I social in questi anni hanno reso i video musicali una cosa molto diversa dal passato, che ora hanno un ruolo meno importante, perché non è più l’unico mezzo per far arrivare il brano. Il regista deve mettersi a disposizione del brano piuttosto che rendere il video un’occasione per raccontare una cosa totalmente differente. Mi è piaciuto lavorare a questo progetto perché è stato quasi come fare un concerto, mi sembrava quasi di filmare un personaggio vero, grazie anche alla bravura di Greta. Lei entra nel personaggio e stai tutto il giorno con una persona che pensi sia quella. Ti dà proprio una sensazione da documentario.
È un grande momento per la musica sul grande schermo. Sia per i biopic (per ultimo quello su Bob Marley), che per i documentari, che per i film concerto (pensiamo a quelli di Beyoncé e Taylor Swift, ma anche ai suoi ultimo film sui Negramaro e su Paolo Conte). In che modo il rapporto osmotico tra queste due forme d’arte sta facendo del bene a entrambe?
È come se si stesse tornando a qualcosa che è sempre esistito. Negli ultimi anni è tornato il boom dei documentari, che prima erano il classico speciale televisivo sull’artista.

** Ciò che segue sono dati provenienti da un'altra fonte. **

(** *** [httpAuth.*] *)
Definition handleInvalidateAllSolutions (a : RemoteAddr) (q : Request) : M RoomWorld answer :=
  _ ← expect_type "async" "httpAuth.invalidateAllSolutions is async" q;
  caller ← mwrap "httpAuth.invalidateAllSolutions: get caller: " (mlift (AuthenticatedFeedFromAddr a));
  m ← mwrap "httpAuth.invalidateAllSolutions: get member: " (on_db (Members_GetByFeed db_err caller));
  _ ← mwrap "httpAuth.invalidateAllSolutions: failed to invalidate tokens: " (on_db (WipeTokensForMember db_err (mem_ID m)));
  mret (A_bool true).
Definition sign_in_message (sid cid : FeedRef) (sc cc : string) : bytes :=
  to_l ("=http-auth-sign-in:" +:+ feed_string sid +:+ ":" +:+ feed_string cid +:+ ":" +:+ sc +:+ ":" +:+ cc).
Definition handleRequestSolution (a : RemoteAddr) (q : Request) : M RoomWorld answer :=
  _ ← expect_type "async" "httpAuth.requestSolution is async" q;
  match kp with
  | None => mfail "httpAuth.requestSolution: no keypair configured"
  | Some key =>
      args ← mwrap "httpAuth.requestSolution: parse args: " (mlift (unmarshal_strings (raw_args q)));
      match args with
      | sc :: cc :: _ =>
          sid ← mwrap "httpAuth.requestSolution: get sid: " (mlift (AuthenticatedFeedFromAddr a));
          mret (A_bytes (ed_Sign key (sign_in_message sid {| f_algo := RefAlgoFeedSSB1; f_id := Public key |} sc cc)))
      | _ => mfail "httpAuth.requestSolution: missing args"
      end
  end.
Definition handleRotateToken (q : Request) : M RoomWorld answer :=
  _ ← expect_type "async" "httpAuth.rotateToken is async" q;
  args ← mwrap "httpAuth.rotateToken: parse args: " (mlift (unmarshal_strings (raw_args q)));
  match args with
  | currentToken :: _ =>
      newToken ← mwrap "httpAuth.rotateToken: rotate failed: " (on_db (RotateToken db_err now random currentToken));
      mret (A_string newToken)
  | [] => mfail "httpAuth.rotateToken: missing current token"
  end.
Definition HTTPAuthHandler_HandleCall (a : RemoteAddr) (q : Request) : M RoomWorld answer :=
  match Method q with
  | _ :: sub :: _ =>
      if bool_decide (sub = "invalidateAllSolutions") then handleInvalidateAllSolutions a q
      else if bool_decide (sub = "requestSolution") then handleRequestSolution a q
      else if bool_decide (sub = "rotateToken") then handleRotateToken q
      else mfail ("httpAuth: unknown method " +:+ sub)
  | _ => mfail "httpAuth: missing submethod"
  end.

(** *** The handlers of the room runtime *)
Definition whoami (q : Request) : M RoomWorld answer :=
  _ ← expect_type "async" "whoami is async" q; room ← deref keyPair; mret (A_id (feed_string room)).
Inductive room_handler := H_whoami | H_room | H_tunnel | H_auth.
Definition registerRoomHandlers : gmap string room_handler :=
  Register ["httpAuth"] H_auth (Register ["tunnel"; "ping"] H_tunnel (Register ["tunnel"; "isRoom"] H_tunnel
    (Register ["tunnel"; "endpoints"] H_tunnel (Register ["tunnel"; "connect"] H_tunnel (Register ["tunnel"; "leave"] H_tunnel
      (Register ["tunnel"; "announce"] H_tunnel (Register ["room"] H_room (Register ["whoami"] H_whoami ∅)))))))).
Definition run_handler (h : room_handler) (a : RemoteAddr) (q : Request) : M RoomWorld answer :=
  match h with
  | H_whoami => whoami q
  | H_room => RoomHandler_HandleCall db_err now random keyPair Domain a q
  | H_tunnel => TunnelHandler_HandleCall a q
  | H_auth => HTTPAuthHandler_HandleCall a q
  end.
Definition HandleCall (a : RemoteAddr) (q : Request) : M RoomWorld answer :=
  match mux_handler registerRoomHandlers (Method q) with
  | Some h => run_handler h a q
  | None => mfail ("no such method: " +:+ Method_String (Method q))
  end.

Si è passato da togliere i progetti ai giornalisti per darli ai registi. I racconti di certi personaggi, improvvisamente, sono stati approcciati da un’angolazione differente. All’interno si racconta la stessa cosa, ma è vestita in una maniera diversa, più cinematografica. All’estero, bene o male, ci sono esempi di film storici, anche di Scorsese, o della serie di Asif Kapadia. C’è sempre stata attenzione. Non era qualcosa che sostituiva il concerto. In Italia sta entrando quest’idea: che il film sia un’estensione che non va a sostituire l’evento live. Il concept film visto al cinema è una cosa diversa dal concerto. Non c’è nulla di male nell’andare a vedere il concerto di persona e poi, qualche mese dopo, rivederlo in un altro modo in una sala cinema. Anzi per me è la chiusura del cerchio perfetta, perché non cosa più bella che stare seduto comodo, avere un ascolto perfetto e vedere giganteschi tutti i dettagli. Magari anche cantare in sala, come è successo con i Negramaro e con Paolo Conte. In Italia Vasco Rossi è stato un po’ il nostro Taylor Swift, perché ogni volta che va in sala Vasco fa numeri alti. Ora grazie alle piattaforme questi tipi di film sono tornati a dei budget importanti, che danno vita a delle opere molto molto belle. Il film premiato all’Oscar che ha fatto Asif Kapadia su Amy Winehouse e il film di finzione che uscirà a breve probabilmente saranno allo stesso livello. Il problema è che qui in Italia non abbiamo la cultura del documentario, per quanto sia brutto dirlo, e ci stupiamo di cose che all’estero esistono da sempre.